** How to complete this task **
The lines below that include the word "writing" are to be reported.

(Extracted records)
Segment Open
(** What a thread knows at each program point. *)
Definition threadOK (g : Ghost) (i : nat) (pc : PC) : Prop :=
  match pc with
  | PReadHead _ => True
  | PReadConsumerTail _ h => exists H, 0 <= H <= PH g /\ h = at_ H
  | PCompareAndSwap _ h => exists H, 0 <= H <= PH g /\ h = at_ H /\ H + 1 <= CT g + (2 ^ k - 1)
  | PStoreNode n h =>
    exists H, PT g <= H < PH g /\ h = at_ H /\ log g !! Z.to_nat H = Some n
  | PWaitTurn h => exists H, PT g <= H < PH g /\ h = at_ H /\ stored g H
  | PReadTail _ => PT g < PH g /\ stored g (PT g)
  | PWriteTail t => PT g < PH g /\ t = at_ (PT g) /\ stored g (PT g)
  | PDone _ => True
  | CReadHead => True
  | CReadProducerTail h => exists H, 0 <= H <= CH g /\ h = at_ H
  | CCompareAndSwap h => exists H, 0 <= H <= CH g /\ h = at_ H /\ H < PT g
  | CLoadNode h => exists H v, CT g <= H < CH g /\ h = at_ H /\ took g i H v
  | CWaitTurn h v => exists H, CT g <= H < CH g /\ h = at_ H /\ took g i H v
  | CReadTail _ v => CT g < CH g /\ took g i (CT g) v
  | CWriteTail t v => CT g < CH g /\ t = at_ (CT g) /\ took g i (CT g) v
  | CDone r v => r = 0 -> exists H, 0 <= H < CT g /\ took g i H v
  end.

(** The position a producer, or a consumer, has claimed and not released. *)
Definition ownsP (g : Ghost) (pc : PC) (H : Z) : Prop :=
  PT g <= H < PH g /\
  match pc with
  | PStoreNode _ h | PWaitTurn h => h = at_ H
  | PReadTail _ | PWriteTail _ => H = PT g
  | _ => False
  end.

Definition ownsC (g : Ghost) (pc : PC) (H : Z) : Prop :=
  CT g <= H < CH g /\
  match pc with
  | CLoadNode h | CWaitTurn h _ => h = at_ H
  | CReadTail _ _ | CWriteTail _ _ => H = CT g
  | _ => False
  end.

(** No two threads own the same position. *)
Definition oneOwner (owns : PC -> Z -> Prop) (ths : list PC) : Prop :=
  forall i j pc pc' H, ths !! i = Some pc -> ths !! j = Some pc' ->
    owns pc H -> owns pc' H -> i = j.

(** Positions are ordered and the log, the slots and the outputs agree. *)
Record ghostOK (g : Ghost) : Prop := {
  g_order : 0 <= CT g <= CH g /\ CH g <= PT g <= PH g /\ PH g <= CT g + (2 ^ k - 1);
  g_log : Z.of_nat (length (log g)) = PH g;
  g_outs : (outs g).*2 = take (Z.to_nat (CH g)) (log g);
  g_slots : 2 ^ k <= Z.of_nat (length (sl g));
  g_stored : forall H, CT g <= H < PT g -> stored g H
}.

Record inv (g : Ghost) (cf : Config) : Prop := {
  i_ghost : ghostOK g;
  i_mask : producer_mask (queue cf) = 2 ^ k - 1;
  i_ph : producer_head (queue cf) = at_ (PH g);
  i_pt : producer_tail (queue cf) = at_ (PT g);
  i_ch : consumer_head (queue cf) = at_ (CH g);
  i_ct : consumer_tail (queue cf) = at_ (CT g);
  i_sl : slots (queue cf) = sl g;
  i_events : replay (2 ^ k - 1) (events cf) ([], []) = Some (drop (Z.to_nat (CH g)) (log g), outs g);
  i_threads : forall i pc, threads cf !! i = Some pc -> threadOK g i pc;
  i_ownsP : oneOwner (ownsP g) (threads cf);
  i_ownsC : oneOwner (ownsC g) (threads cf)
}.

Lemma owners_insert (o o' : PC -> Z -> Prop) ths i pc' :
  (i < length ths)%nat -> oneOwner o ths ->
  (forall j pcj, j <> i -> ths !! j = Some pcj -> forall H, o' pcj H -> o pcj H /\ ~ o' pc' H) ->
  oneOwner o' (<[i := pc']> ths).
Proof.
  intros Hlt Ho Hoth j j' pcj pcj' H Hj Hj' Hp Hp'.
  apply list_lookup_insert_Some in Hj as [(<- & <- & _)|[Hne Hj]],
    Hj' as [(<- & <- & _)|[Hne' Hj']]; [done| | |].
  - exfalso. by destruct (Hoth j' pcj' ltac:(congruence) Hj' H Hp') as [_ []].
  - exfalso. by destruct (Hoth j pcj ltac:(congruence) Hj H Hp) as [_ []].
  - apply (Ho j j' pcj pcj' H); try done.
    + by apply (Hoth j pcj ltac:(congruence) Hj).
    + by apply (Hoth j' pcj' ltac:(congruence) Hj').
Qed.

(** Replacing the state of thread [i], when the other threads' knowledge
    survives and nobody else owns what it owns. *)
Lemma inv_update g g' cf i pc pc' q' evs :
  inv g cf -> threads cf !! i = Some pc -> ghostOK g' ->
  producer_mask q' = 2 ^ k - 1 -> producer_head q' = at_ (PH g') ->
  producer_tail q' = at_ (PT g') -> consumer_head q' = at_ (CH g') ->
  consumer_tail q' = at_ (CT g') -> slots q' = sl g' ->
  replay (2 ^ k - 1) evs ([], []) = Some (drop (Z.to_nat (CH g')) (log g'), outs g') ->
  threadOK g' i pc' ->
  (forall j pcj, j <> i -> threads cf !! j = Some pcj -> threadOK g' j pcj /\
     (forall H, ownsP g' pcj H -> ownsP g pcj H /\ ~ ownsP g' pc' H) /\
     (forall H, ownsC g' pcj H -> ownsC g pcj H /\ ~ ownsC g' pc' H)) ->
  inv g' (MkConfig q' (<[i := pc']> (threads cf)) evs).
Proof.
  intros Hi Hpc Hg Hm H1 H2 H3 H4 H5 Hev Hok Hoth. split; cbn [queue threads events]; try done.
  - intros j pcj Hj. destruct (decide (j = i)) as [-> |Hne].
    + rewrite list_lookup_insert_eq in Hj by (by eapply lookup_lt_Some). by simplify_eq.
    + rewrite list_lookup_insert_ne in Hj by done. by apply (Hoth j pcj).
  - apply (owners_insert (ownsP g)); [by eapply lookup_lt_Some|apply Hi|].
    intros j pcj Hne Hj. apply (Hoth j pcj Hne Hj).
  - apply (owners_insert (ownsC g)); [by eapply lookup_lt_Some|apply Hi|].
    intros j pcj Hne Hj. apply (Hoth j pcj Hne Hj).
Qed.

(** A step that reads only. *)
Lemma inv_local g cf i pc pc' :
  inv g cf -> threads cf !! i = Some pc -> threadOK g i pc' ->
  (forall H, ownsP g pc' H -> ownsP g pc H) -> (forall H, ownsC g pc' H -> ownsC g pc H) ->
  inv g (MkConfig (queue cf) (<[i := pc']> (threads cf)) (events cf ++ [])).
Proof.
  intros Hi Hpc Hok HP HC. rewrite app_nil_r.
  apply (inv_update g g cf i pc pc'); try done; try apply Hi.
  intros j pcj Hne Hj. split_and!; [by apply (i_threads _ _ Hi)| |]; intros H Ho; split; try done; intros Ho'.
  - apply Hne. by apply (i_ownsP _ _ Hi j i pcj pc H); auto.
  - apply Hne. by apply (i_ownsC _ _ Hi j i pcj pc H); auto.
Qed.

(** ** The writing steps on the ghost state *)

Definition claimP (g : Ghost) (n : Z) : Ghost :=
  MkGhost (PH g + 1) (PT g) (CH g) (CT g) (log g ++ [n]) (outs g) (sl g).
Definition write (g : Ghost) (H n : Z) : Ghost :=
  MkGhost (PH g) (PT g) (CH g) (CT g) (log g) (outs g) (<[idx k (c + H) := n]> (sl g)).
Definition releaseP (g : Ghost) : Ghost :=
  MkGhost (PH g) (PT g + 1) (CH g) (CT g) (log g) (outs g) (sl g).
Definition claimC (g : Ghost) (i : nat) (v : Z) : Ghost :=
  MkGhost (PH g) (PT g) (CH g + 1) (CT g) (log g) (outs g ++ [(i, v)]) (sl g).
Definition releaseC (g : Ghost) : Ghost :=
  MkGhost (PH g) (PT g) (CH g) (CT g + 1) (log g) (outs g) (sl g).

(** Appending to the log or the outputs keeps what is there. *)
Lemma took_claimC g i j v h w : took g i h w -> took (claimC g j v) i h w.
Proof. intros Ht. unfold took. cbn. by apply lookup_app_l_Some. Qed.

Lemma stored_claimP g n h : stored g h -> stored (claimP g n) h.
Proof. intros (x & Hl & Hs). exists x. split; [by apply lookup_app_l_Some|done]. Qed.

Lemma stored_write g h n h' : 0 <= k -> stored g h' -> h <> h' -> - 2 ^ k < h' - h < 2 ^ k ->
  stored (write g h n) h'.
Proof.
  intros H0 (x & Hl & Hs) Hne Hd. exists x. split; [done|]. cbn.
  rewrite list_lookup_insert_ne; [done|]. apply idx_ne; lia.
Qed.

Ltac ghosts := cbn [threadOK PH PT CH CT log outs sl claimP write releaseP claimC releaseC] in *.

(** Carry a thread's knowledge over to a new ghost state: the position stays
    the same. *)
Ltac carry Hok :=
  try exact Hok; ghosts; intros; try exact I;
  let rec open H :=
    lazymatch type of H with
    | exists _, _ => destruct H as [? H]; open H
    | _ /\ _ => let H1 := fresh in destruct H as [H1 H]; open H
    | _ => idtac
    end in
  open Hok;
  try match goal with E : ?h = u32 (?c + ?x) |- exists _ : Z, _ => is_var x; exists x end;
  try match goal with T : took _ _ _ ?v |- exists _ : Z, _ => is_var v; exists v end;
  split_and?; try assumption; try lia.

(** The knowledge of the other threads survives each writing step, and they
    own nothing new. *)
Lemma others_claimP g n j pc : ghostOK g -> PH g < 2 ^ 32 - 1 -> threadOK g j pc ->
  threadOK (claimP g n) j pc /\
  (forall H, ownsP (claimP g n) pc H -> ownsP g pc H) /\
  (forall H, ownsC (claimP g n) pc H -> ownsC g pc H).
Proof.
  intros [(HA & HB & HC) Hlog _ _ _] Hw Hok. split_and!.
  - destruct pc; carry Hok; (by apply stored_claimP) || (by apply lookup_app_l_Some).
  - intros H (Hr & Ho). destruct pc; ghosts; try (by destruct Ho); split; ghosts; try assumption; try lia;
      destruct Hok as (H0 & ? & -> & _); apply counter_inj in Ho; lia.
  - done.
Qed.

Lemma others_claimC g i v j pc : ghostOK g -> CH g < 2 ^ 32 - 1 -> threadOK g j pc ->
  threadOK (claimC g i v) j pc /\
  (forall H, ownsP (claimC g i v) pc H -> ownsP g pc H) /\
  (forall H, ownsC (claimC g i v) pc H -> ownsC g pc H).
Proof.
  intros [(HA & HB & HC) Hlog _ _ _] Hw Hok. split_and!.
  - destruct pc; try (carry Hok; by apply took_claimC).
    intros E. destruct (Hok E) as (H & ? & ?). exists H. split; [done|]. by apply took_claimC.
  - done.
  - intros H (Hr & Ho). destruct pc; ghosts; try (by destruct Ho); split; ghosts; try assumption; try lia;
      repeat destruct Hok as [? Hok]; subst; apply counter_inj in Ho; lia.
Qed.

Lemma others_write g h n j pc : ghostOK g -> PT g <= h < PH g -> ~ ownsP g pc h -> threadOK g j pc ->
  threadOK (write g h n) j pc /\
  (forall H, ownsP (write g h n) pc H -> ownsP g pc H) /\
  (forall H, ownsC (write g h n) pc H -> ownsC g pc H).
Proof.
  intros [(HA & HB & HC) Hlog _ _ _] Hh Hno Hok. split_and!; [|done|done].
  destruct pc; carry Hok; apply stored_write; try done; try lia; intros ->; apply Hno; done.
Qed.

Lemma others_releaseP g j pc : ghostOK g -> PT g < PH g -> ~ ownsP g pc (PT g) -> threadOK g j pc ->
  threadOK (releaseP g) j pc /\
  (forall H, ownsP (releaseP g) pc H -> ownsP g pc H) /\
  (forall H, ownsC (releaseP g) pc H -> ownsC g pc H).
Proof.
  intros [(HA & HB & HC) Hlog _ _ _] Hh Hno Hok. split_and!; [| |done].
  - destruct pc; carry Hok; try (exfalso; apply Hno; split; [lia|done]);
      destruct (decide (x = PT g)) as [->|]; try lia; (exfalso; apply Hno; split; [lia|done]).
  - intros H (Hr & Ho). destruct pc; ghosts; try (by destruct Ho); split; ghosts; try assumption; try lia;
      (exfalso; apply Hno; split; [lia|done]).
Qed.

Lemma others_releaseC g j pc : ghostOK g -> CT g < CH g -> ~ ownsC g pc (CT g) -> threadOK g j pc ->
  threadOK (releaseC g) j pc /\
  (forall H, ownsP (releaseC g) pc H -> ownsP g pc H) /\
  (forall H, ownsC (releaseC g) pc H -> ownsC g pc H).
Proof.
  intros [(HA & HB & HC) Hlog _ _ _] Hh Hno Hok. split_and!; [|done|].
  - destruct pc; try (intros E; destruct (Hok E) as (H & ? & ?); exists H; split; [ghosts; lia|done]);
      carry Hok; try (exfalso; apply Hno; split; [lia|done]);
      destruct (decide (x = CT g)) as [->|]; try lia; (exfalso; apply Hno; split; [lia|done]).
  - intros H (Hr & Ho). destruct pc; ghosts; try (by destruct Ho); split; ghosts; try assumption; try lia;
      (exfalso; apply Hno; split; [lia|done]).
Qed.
Segment Closed
** Response **
(** ** The writing steps on the ghost state *)
(** The knowledge of the other threads survives each writing step, and they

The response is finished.